I think Haskell (and functional languages in general) will become increasingly popular as it is (they are) a powerful way to deal with concurrency and can easily take advantage of multiple processors. Languages are tools in a developers toolbox, and Haskell turns out to be a powerful one for several growing problems.
It's not just that. Haskell has exceptionally strong typing and containment of mutable computations, making it much easier to write correct programs. When a module compiles, it's usually pretty bug-free.
Space leaks, stack overflows (foldl vs. foldl'), failed pattern matches (head []), etc. There are tons of bugs lurking in well-formed Haskell programs.
Tons being a vast overstatement. I mean, you could exploit these things to cause bugs, but really do you encounter them on a day to day basis? I know I rarely if ever have.
- Haskell has exceptionally thorough type inference (almost all type declarations are optional).
- anything impure (e.g. involving an I/O) is typed as such
- the types are easier to read and tend to give a good idea of what the function in question is doing
- much more complicated types are readable
- idioms like Monads lead to a lot of code that is much more abstract and generic than anything I've seen in Java. There are tons of library functions that can work on lists, or IO things, or parsers, or random values...
Some things that I found particularly cool in Haskell:
- functions (and even constants!) can be polymorphic on their return type. The function read, for example, always takes in a String but returns whatever type you happen to need.
- You can easily express things like a "list of list": [[a]]. I don't even know how to begin writing a function like join in Java. (On lists, join takes a list of lists of something and flattens it.)

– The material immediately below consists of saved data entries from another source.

(** * esp32s3_reset: hardware reset of an ESP32S3 through the RTS/DTR lines

    A shallow embedding of [src/esp32s3_reset.c].  The program is one
    function, [main], a straight line of system calls.  It is modelled in
    a small state monad over the state of the host and the log of the
    calls that were made; the host (the constants of <sys/ioctl.h> and
    the behaviour of the kernel) is a record, so every theorem holds for
    every serial driver, well behaved or not. *)

From Stdlib Require Import ZArith List String Ascii Bool Lia.
Import ListNotations.

Open Scope string_scope.
Open Scope list_scope.
Open Scope Z_scope.

(** ** C strings and [strcmp] *)

(** The byte a C string starts with; the terminating NUL when it is empty. *)
Definition first_byte (s : string) : Z :=
  match s with
  | EmptyString => 0
  | String c _ => Z.of_N (N_of_ascii c)
  end.

Definition rest_bytes (s : string) : string :=
  match s with
  | EmptyString => EmptyString
  | String _ t => t
  end.

(** [strcmp] of <string.h>: the bytes are compared as unsigned char up to
    the first difference or the first NUL; the result is the difference of
    the two bytes met there. *)
Fixpoint strcmp (s1 s2 : string) : Z :=
  match s1 with
  | EmptyString => 0 - first_byte s2
  | String c t =>
      let c1 := Z.of_N (N_of_ascii c) in
      let c2 := first_byte s2 in
      if c1 =? 0 then c1 - c2
      else if c1 =? c2 then strcmp t (rest_bytes s2)
      else c1 - c2
  end.

(** An element of [argv] is NUL-terminated: it holds no NUL byte itself. *)
Fixpoint c_string (s : string) : Prop :=
  match s with
  | EmptyString => True
  | String c t => N_of_ascii c <> 0%N /\ c_string t
  end.

(** The line feed the format strings end with. *)
Definition LF : string := String (ascii_of_nat 10) EmptyString.

(** ** The C [int] *)

Definition INT_MIN : Z := - 2 ^ 31.
Definition INT_MAX : Z := 2 ^ 31 - 1.
Definition in_int (z : Z) : Prop := INT_MIN <= z <= INT_MAX.

(** ** The host: <fcntl.h>, <sys/ioctl.h> and the kernel behind them *)

Inductive oflag : Type := O_RDWR | O_NOCTTY.

(** One entry of the log of a run: what the program asked for and what it
    got back.  The log keeps the calls in program order; when stdio hands
    the text of a [printf] to the terminal is not modelled. *)
Inductive event : Type :=
| EvPrintf (text : string)                       (* printf: text for stdout *)
| EvPerror (text : string)                       (* perror: text for stderr *)
| EvOpen (path : string) (flags : list oflag) (ret : Z)
| EvIoctlGet (fd : Z) (got : option Z)           (* ioctl(fd, TIOCMGET, &status) *)
| EvIoctlSet (fd : Z) (word : Z) (ret : Z)       (* ioctl(fd, TIOCMSET, &status) *)
| EvUsleep (usec : Z)
| EvClose (fd : Z).

(** What the program is compiled and run against.  [W] is the state of the
    world outside the process.  The two masks come from <sys/ioctl.h>, which
    is no part of the repository: they are fields of the host (Linux has
    0x002 and 0x004).

    - [sys_open] returns the descriptor, negative when the open fails;
    - [sys_strerror] is the text of [strerror(errno)];
    - [sys_tiocmget] is [Some v] when the kernel stored [v] in [status],
      [None] when the call failed and left [status] as it was;
    - [sys_tiocmset] returns the call's return code. *)
Record Host (W : Type) : Type := {
  TIOCM_DTR : Z;
  TIOCM_RTS : Z;
  sys_open : string -> list oflag -> W -> Z * W;
  sys_strerror : W -> string;
  sys_tiocmget : Z -> W -> option Z * W;
  sys_tiocmset : Z -> Z -> W -> Z * W;
  sys_usleep : Z -> W -> W;
  sys_close : Z -> W -> W
}.

Arguments TIOCM_DTR {W} _.
Arguments TIOCM_RTS {W} _.
Arguments sys_open {W} _ _ _ _.
Arguments sys_strerror {W} _ _.
Arguments sys_tiocmget {W} _ _ _.
Arguments sys_tiocmset {W} _ _ _ _.
Arguments sys_usleep {W} _ _ _.
Arguments sys_close {W} _ _ _.

(** ** The process: a state monad over the world and the log *)

Record proc (W : Type) : Type := {
  world : W;
  trace : list event
}.

Arguments world {W} _.
Arguments trace {W} _.

Definition M (W A : Type) : Type := proc W -> A * proc W.

Definition ret {W A : Type} (a : A) : M W A := fun s => (a, s).

Definition bind {W A B : Type} (c : M W A) (k : A -> M W B) : M W B :=
  fun s => let (a, s') := c s in k a s'.

Notation "x <- c1 ;; c2" := (bind c1 (fun x => c2))
  (at level 61, c1 at next level, right associativity).
Notation "c1 ;; c2" := (bind c1 (fun _ => c2))
  (at level 61, right associativity).

(** What [status] holds after a TIOCMGET that returned [got]. *)
Definition stored (got : option Z) (status : Z) : Z :=
  match got with
  | Some v => v
  | None => status
  end.

(** A run starts with an empty log. *)
Definition boot {W : Type} (w : W) : proc W := {| world := w; trace := [] |}.

Section Program.

Variable W : Type.
Variable host : Host W.
(** [`${v}`]: the text of [v], or the [TypeError] of the conversion. *)
Definition template (v : JsVal) : M string :=
  if convertible v then ret (to_string v) else throw (conversion_error env).

(** [this.taskQueue.add(name, data, opts)] *)
Definition taskQueue_add (name : string) (data : JsObj)
    (opts : option JobsOptions) : M (Promise JsVal) :=
  fun w =>
    let r := add_outcome env (length (queue_log w)) in
    let w' := {| queue_log := queue_log w ++
                   [{| call_name := name; call_data := data;
                       call_opts := opts; call_result := r |}];
                 update_log := update_log w;
                 find_log := find_log w |} in
    match r with
    | AddThrows e => (Throw e, w')
    | AddPromise p => (Return p, w')
    end.

Definition operator_holds (op : FindOperator) (field : JsVal) : bool :=
  match op with
  | Equal v => strict_eq field v
  | LessThan v =>
      match field, v with
      | JNum a, JNum b => Z.ltb a b
      | _, _ => false
      end
  end.

Definition row_matches (where_ : FindWhere) (row : JsObj) : bool :=
  forallb (fun c => operator_holds (snd c) (get row (fst c))) where_.

(** [select: [...]] keeps the listed columns of a row and nothing else. *)
Definition select_fields (select : list string) (row : JsObj) : JsObj :=
  filter (fun kv => existsb (String.eqb (fst kv)) select) row.

(** [await repository.find({ where, select })] *)
Definition repository_find (where_ : FindWhere) (select : list string)
    : M (list JsObj) :=
  fun w =>
    let k := length (find_log w) in
    let w' := {| queue_log := queue_log w;
                 update_log := update_log w;
                 find_log := find_log w ++
                   [{| find_where := where_; find_select := select |}] |} in
    match find_outcome env k with
    | Some e => (Throw e, w')
    | None =>
        (Return (map (select_fields select)
                     (filter (row_matches where_) (table env))), w')
    end.

(** The update query run inside the transaction; it yields
    [result.affected]. *)
Definition repository_update (ids status : JsVal) : M JsVal :=
  fun w =>
    let k := length (update_log w) in
    let w' := {| queue_log := queue_log w;
                 update_log := update_log w ++
                   [{| update_ids := ids; update_status := status |}];
                 find_log := find_log w |} in
    match update_outcome env k with
    | Throw e => (Throw e, w')
    | Return affected => (Return affected, w')
    end.
End Collaborators.

(* ===================================================================== *)
(** ** [TasksService]: the two methods the queue code calls *)
(* ===================================================================== *)

Module TasksService.
Section WithEnv.
Context (env : Env).

(** [findOverdueTasks(where)]: the rows matching [where], with the single
    column [status] selected. *)
Definition findOverdueTasks (where_ : FindWhere) : M (list JsObj) :=
  repository_find env where_ ["status"].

Overall, I've found Haskell's type system to be much more useful, and much less of a burden, than Java's.
That said, I'm just a college student with limited experience with either language. I've used Java more than Haskell but I've been using the latter more recently; I've never used C#.
Maybe it's better with more experience or when you're reading your own code, but I find that reading a Haskell program is often like reading a math paper - you can't skim it; you have to slow way down and study it, one line at a time, and look up the definition of each term as you go and think about what it means, and try out simple examples. And sometimes you don't have the background to understand the underlying concepts, so you have to study a prerequisite first.
So I think to like Haskell, you have to truly believe that more abstraction is better. It's very much a mathematician's language.
The thing is, when writing code, I don't want to write a math paper. When I'm done, I want it to be as smooth and easy to read and as obvious as an article in the New Yorker.
"When I'm done, I want it to be as smooth and easy to read and as obvious as an article in the New Yorker."
Your metaphor is apt; if your code is going to be that smooth, you need to learn Haskell to the same extent you know English for the New Yorker. The Internet suggests that the New Yorker is written for a "10th grade reading level", but of course the average American has between an 8th or 9th grade level.
It does get easier with practice to read the language, and what's left after that is whatever core difficult the code being expressed has regardless of the target language, the essential difficulty. Haskell can hardly be blamed for bringing that to the foreground where other languages stuff it in the background.
If I learn Haskell well and start writing code that's idiomatic for that audience, I'm limiting my audience to the few people who also know Haskell (and the particular Haskell idioms I'm using). It's like writing in Esperanto instead of English. My ideal is more along the lines of the Python examples that Peter Norvig writes, which can be understood by pretty much any programmer, even if they're not all that fluent in Python.
It has nothing to do with being a mathematician. There are common patterns as any language. Those patterns often end up as higher order functions. But at some point, it becomes very natural to read.
The higher order monadic join concept cannot be implemented in java but a simpler function in terms of flattening a list of list is easy enough. In a functional language a simple way would be to fold over (++) append.
so in java a simple way would be to initialize an l = arrayList and then do a foreach on each list in the list of the lists and foreach element in each list add it to the arrayList l. Not as elegant, much more how instead of what but 4 noisy lines max.